(** Up to [current], the header and the words reserved take at most 9/8 of
    the input consumed, and 17 bytes. *)
Lemma inv_size_bound input past outputLength maxOffset maxMatch s :
  inv input past outputLength maxOffset maxMatch s →
  32 * next s <= 135 + 9 * current s.
Proof.
  intros Hinv.
  destruct (found_counts _ _ _ _ _ (inv_found _ _ _ _ _ _ Hinv))
    as (HE & HT & HL & HS).
  rewrite (inv_extent _ _ _ _ _ _ Hinv) in HT.
  pose proof (inv_filled _ _ _ _ _ _ Hinv Flags) as HF.
  pose proof (inv_filled _ _ _ _ _ _ Hinv Bytes) as HB.
  pose proof (inv_filled _ _ _ _ _ _ Hinv Strings) as HSt.
  pose proof (wf_count _ _ (inv_wf _ _ _ _ _ _ Hinv) Flags) as HcF.
  pose proof (wf_count _ _ (inv_wf _ _ _ _ _ _ Hinv) Bytes) as HcB.
  pose proof (wf_count _ _ (inv_wf _ _ _ _ _ _ Hinv) Strings) as HcS.
  unfold filled in HF, HB, HSt. simpl room in *.
  rewrite (inv_next _ _ _ _ _ _ Hinv), <- words_total.
  destruct (Z.eqb_spec (count s Flags) 0), (Z.eqb_spec (count s Bytes) 0),
    (Z.eqb_spec (count s Strings) 0); lia.
Qed.

Section Roomy.
Variable input : list Z.
Variable past : Z.
Variable outputLength : Z.
Variables maxOffset maxMatch lengthShift : Z.

Hypothesis Hbytes : Forall is_byte input.
Hypothesis Hshift : 2 <= lengthShift <= 14.
Hypothesis HmaxOffset : maxOffset = 2 ^ lengthShift + 2.
Hypothesis HmaxMatch : maxMatch = 2 ^ (16 - lengthShift) + 2.
Hypothesis Hroom : 9 * inputLength input + 167 < 8 * outputLength.
Hypothesis Hout : outputLength < 2 ^ 31.

(** With that much room the loop is left neither by [return false] nor by
    a store outside the destination. *)
Lemma mainLoop_roomy fuel : ∀ s n es,
  inv input past outputLength maxOffset maxMatch s →
  (Z.to_nat (inputLength input - current s) < fuel)%nat →
  ¬ stopped outputLength n es
      (mainLoop input past outputLength maxOffset maxMatch lengthShift fuel s).
Proof using All.
  induction fuel as [|fuel IH]; intros s n es Hinv Hfuel; [lia|].
  pose proof (inv_size_bound _ _ _ _ _ _ Hinv) as Hsize.
  pose proof (inv_current _ _ _ _ _ _ Hinv) as Hcur.
  simpl. destruct (Z.ltb_spec (current s) (inputLength input)) as [Hlt|Hge].
  - destruct (body _ _ _ _ _ _ s) as [s'|r] eqn:Hbody.
    + apply body_inv in Hbody as (Hinv' & Hadv & _); [|done..].
      apply IH; [done|lia].
    + apply body_stop in Hbody as [(s0 & _ & _ & q & Hq & Hq2)
                                  |(p & _ & Hp & Hpast)]; [| |done..]; lia.
  - destruct (finish_spec outputLength s _ (inv_wf _ _ _ _ _ _ Hinv) eq_refl)
      as [(p & _ & Hp & Hpast)|(t & -> & _ & Hall & Hsto)]; [lia|].
    pose proof (wf_next _ _ (inv_wf _ _ _ _ _ _ Hinv)) as Hn2.
    assert (4 * next s <= outputLength) as Hfit.
    { destruct (Hall (next s - 1)) as (w & Hw & _); [lia|].
      apply Hsto in Hw. lia. }
    intros [(s0 & [= Hz _] & _)|(p & [=] & _)].
    assert (4 * next s < 2 ^ 31) as Hlt31 by lia.
    rewrite wrap32_id in Hz by (unfold int32; lia). lia.
Qed.
End Roomy.

(** X1.  What [compress] returns on success is a multiple of 4 between 8
    and [outputLength], and at most 9/8 of the length of the input plus 17
    bytes: the stream never grows by more than an eighth and a few words. *)
Theorem compress_size_bound
    input past outputLength dictionaryLength ret s :
  Forall is_byte input → inputLength input < 2 ^ 31 →
  legal dictionaryLength → outputLength < 2 ^ 31 →
  compress input past outputLength dictionaryLength = Return ret s →
  ret ≠ 0 →
  8 <= ret <= outputLength ∧ ret mod 4 = 0
  ∧ 8 * ret <= 9 * inputLength input + 135.
Proof.
  intros Hbytes Hlen (k & Hk & ->)%legal_log Hout Hrun Hret.
  destruct (compress_success input past outputLength k Hbytes Hlen Hk
              ret s Hout Hrun Hret)
    as (l & -> & Hle & Hinv & Hcur & _).
  pose proof (wf_next _ _ (inv_wf _ _ _ _ _ _ Hinv)) as Hn2.
  pose proof (inv_size_bound _ _ _ _ _ _ Hinv) as Hsize.
  rewrite Hcur in Hsize. split; [lia|]. split; [|lia].
  rewrite Z.mul_comm. apply Z.mod_mul. lia.
Qed.

Lemma compress_size_bound_witness :
  ∃ ret s,
    compress [1; 2; 3; 4; 5; 6; 7] 0 64 4 = Return ret s
    ∧ 8 <= ret <= 64 ∧ ret mod 4 = 0
    ∧ 8 * ret <= 9 * inputLength [1; 2; 3; 4; 5; 6; 7] + 135.
Proof.
  eexists _, _. split; [by vm_compute|].
  eapply (compress_size_bound [1; 2; 3; 4; 5; 6; 7] 0 64 4);
    [repeat constructor; unfold is_byte; lia|by vm_compute
    |split; [by exists 2|lia]|lia|by vm_compute|by vm_compute].
Defined.

(** Room for 9/8 of the input and 21 bytes is enough. *)
Lemma compress_roomy input past outputLength k :
  Forall is_byte input → inputLength input < 2 ^ 31 → 2 <= k <= 14 →
  outputLength < 2 ^ 31 →
  9 * inputLength input + 167 < 8 * outputLength →
  ∃ ret s, compress input past outputLength (2 ^ k) = Return ret s ∧ ret ≠ 0.
Proof.
  intros Hbytes Hlen Hk Hout Hroom.
  assert (0 <= inputLength input) by (unfold inputLength; lia).
  assert (8 <= outputLength) as Hge by lia.
  pose proof (mainLoop_roomy input past outputLength _ _ k Hbytes Hk eq_refl
                eq_refl Hroom Hout (S (length input)) (start input (2 ^ k)))
    as Hnot.
  destruct (compress_result input past outputLength k Hbytes Hlen Hk Hge Hout)
    as [(es & _ & Hr)|[Hr|(ret & s & l & Hs & Hret & _)]]; [| |eauto].
  - exfalso. rewrite compress_legal in Hr by done.
    destruct (Z.ltb_spec outputLength 8); [lia|].
    eapply (Hnot _ es); [by apply inv_start| |left; apply Hr].
    unfold start, inputLength. simpl. lia.
  - exfalso. rewrite compress_legal in Hr by done.
    destruct (Z.ltb_spec outputLength 8); [lia|].
    eapply (Hnot _ []); [by apply inv_start| |right; apply Hr].
    unfold start, inputLength. simpl. lia.
Qed.

(** X2.  A destination of more than 9/8 of the length of the input plus 21
    bytes is always enough, whether or not its length is a multiple of 4:
    [compress] then returns the length of the stream, never [false], and
    stores nothing outside. *)
Theorem compress_enough_room input past outputLength dictionaryLength :
  Forall is_byte input → inputLength input < 2 ^ 31 →
  legal dictionaryLength → outputLength < 2 ^ 31 →
  9 * inputLength input + 167 < 8 * outputLength →
  ∃ ret s,
    compress input past outputLength dictionaryLength = Return ret s
    ∧ 8 <= ret <= outputLength
    ∧ ∀ p w, mem s !! p = Some w → 0 <= p ∧ 4 * p + 4 <= ret.
Proof.
  intros Hbytes Hlen (k & Hk & ->)%legal_log Hout Hroom.
  destruct (compress_roomy input past outputLength k)
    as (ret & s & Hrun & Hret); [done..|].
  destruct (compress_success input past outputLength k Hbytes Hlen Hk
              ret s Hout Hrun Hret)
    as (l & -> & Hle & Hinv & _ & _ & _ & Hsto & _).
  pose proof (wf_next _ _ (inv_wf _ _ _ _ _ _ Hinv)) as Hn2.
  exists (4 * next l), s. split; [done|]. split; [lia|].
  intros p w Hw. apply Hsto in Hw. lia.
Qed.

Lemma compress_enough_room_witness :
  ∃ ret s,
    compress [1; 2; 3; 4; 5; 6; 7] 0 29 4 = Return ret s
    ∧ 8 <= ret <= 29
    ∧ ∀ p w, mem s !! p = Some w → 0 <= p ∧ 4 * p + 4 <= ret.
Proof.
  apply (compress_enough_room [1; 2; 3; 4; 5; 6; 7] 0 29 4);
    [repeat constructor; unfold is_byte; lia|by vm_compute
    |split; [by exists 2|lia]|lia|by vm_compute].
Defined.

Lemma compress_aligned_witness :
  (12 < 8 ∧ compress [65; 66; 67; 68; 69] 0 12 4 = Exit OutputTooSmall)
  ∨ (8 <= 12 < 8 + 8 * inputLength [65; 66; 67; 68; 69]
     ∧ ∃ s, compress [65; 66; 67; 68; 69] 0 12 4 = Return 0 s)
  ∨ (∃ ret s,
       compress [65; 66; 67; 68; 69] 0 12 4 = Return ret s
       ∧ 8 <= ret <= 12
       ∧ ∀ p w, mem s !! p = Some w → 0 <= p ∧ 4 * p + 4 <= ret).
Proof.
  apply (compress_aligned [65; 66; 67; 68; 69] 0 12 4);
    [repeat constructor; unfold is_byte; lia|by vm_compute
    |split; [by exists 2|lia]|lia|done].
Defined.

(** ** The size of the stream, exactly *)

(** The words that [items] entries of a stream take. *)
Lemma words_items input past outputLength maxOffset maxMatch s X :
  inv input past outputLength maxOffset maxMatch s →
  words X (layout s) = (items X (emitted s) + room X - 1) / room X.
Proof.
  intros Hinv.
  pose proof (inv_filled _ _ _ _ _ _ Hinv X) as HF.
  pose proof (wf_count _ _ (inv_wf _ _ _ _ _ _ Hinv) X) as Hc.
  unfold filled in HF.
  assert (2 <= room X) by (destruct X; simpl; lia).
  destruct (Z.eqb_spec (count s X) 0); Z.div_mod_to_equations; nia.
Qed.

(** X15.  The length that [compress] returns is fixed by what it emitted:
    the 8 bytes of the header, one word for every 32 elements, one for
    every 4 literals and one for every 2 string tokens, each count rounded
    up; and the elements emitted cover the input exactly. *)
Theorem compress_size_formula
    input past outputLength dictionaryLength ret s :
  Forall is_byte input → inputLength input < 2 ^ 31 →
  legal dictionaryLength → outputLength < 2 ^ 31 →
  compress input past outputLength dictionaryLength = Return ret s →
  ret ≠ 0 →
  let literals := items Bytes (emitted s) in
  let tokens := items Strings (emitted s) in
  ret = 8 + 4 * ((literals + tokens + 31) / 32) + 4 * ((literals + 3) / 4)
        + 4 * ((tokens + 1) / 2)
  ∧ extent (emitted s) = inputLength input
  ∧ literals + 3 * tokens <= inputLength input.
Proof.
  intros Hbytes Hlen (k & Hk & ->)%legal_log Hout Hrun Hret.
  destruct (compress_success input past outputLength k Hbytes Hlen Hk
              ret s Hout Hrun Hret)
    as (l & -> & _ & Hinv & Hcur & Hset & _).
  assert (emitted s = emitted l) as -> by (rewrite Hset; by destruct l).
  cbv zeta.
  destruct (found_counts _ _ _ _ _ (inv_found _ _ _ _ _ _ Hinv))
    as (HE & HT & _).
  rewrite (inv_extent _ _ _ _ _ _ Hinv), Hcur in HT |- *.
  split; [|done].
  rewrite (inv_next _ _ _ _ _ _ Hinv), <- words_total.
  rewrite !(words_items _ _ _ _ _ _ _ Hinv), HE. simpl room. 
  replace (items Bytes (emitted l) + 4 - 1) with (items Bytes (emitted l) + 3)
    by lia.
  replace (items Strings (emitted l) + 2 - 1)
    with (items Strings (emitted l) + 1) by lia.
  replace (items Bytes (emitted l) + items Strings (emitted l) + 32 - 1)
    with (items Bytes (emitted l) + items Strings (emitted l) + 31) by lia.
  lia.
Qed.

Lemma compress_size_formula_witness :
  ∃ ret s,
    compress [97; 98; 99; 97; 98; 99; 97; 98; 99; 100] 0 64 4 = Return ret s
    ∧ ret = 8 + 4 * ((items Bytes (emitted s) + items Strings (emitted s) + 31)
                     / 32)
            + 4 * ((items Bytes (emitted s) + 3) / 4)
            + 4 * ((items Strings (emitted s) + 1) / 2)
    ∧ extent (emitted s)
      = inputLength [97; 98; 99; 97; 98; 99; 97; 98; 99; 100]
    ∧ items Bytes (emitted s) + 3 * items Strings (emitted s)
      <= inputLength [97; 98; 99; 97; 98; 99; 97; 98; 99; 100].
Proof.
  eexists _, _. split; [by vm_compute|].
  eapply (compress_size_formula [97; 98; 99; 97; 98; 99; 97; 98; 99; 100]
            0 64 4);
    [repeat constructor; unfold is_byte; lia|by vm_compute
    |split; [by exists 2|lia]|lia|by vm_compute|by vm_compute].
Defined.

(** ** The empty input *)

(** X16.  For an empty input [compress] stores the two words of the header
    and nothing else, returns 8, and needs no more than 8 bytes of
    destination; [decompress] turns that stream into no byte at all,
    whatever the capacity. *)
Theorem compress_empty past outputLength dictionaryLength capacity :
  legal dictionaryLength → 8 <= outputLength → 0 <= capacity →
  (∃ s, compress [] past outputLength dictionaryLength = Return 8 s
        ∧ mem s = writeHeader 0 dictionaryLength ∅
        ∧ image (mem s) 2 = Some [0; dictionaryLength])
  ∧ Decoder.decompress [0; dictionaryLength] capacity = Decoder.Return 0 [].
Proof.
  intros (k & Hk & ->)%legal_log Hout Hcap. split.
  - rewrite compress_legal by done.
    destruct (Z.ltb_spec outputLength 8); [lia|].
    exists (start [] (2 ^ k)). split; [reflexivity|]. split; [done|].
    unfold image, start, writeHeader. change (seqZ 0 2) with [0; 1].
    cbn [mapM mbind option_bind mret option_ret mem].
    change (inputLength []) with 0.
    rewrite (lookup_insert_ne _ 1 0), !lookup_insert_eq by done. done.
  - rewrite (decompress_header _ capacity 0 (2 ^ k)) by done.
    destruct (Z.ltb_spec capacity 0); [lia|].
    destruct (legal_shift k Hk) as [-> _].
    by destruct (Z.ltb_spec k 0); [lia|].
Qed.

Lemma compress_empty_witness :
  (∃ s, compress [] 0 8 8192 = Return 8 s
        ∧ mem s = writeHeader 0 8192 ∅
        ∧ image (mem s) 2 = Some [0; 8192])
  ∧ Decoder.decompress [0; 8192] 0 = Decoder.Return 0 [].
Proof.
  apply (compress_empty 0 8 8192 0); [split; [by exists 13|lia]|lia|lia].
Defined.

EXERCISE AIM >>
Every line of the records above where the string "Strings" is found should be copied.

SOLUTION TO THIS EXERCISE >>
  pose proof (inv_filled _ _ _ _ _ _ Hinv Strings) as HSt.
  pose proof (wf_count _ _ (inv_wf _ _ _ _ _ _ Hinv) Strings) as HcS.
    (Z.eqb_spec (count s Strings) 0); lia.
  let tokens := items Strings (emitted s) in
  replace (items Strings (emitted l) + 2 - 1)
    with (items Strings (emitted l) + 1) by lia.
  replace (items Bytes (emitted l) + items Strings (emitted l) + 32 - 1)
    with (items Bytes (emitted l) + items Strings (emitted l) + 31) by lia.
    ∧ ret = 8 + 4 * ((items Bytes (emitted s) + items Strings (emitted s) + 31)
            + 4 * ((items Strings (emitted s) + 1) / 2)
    ∧ items Bytes (emitted s) + 3 * items Strings (emitted s)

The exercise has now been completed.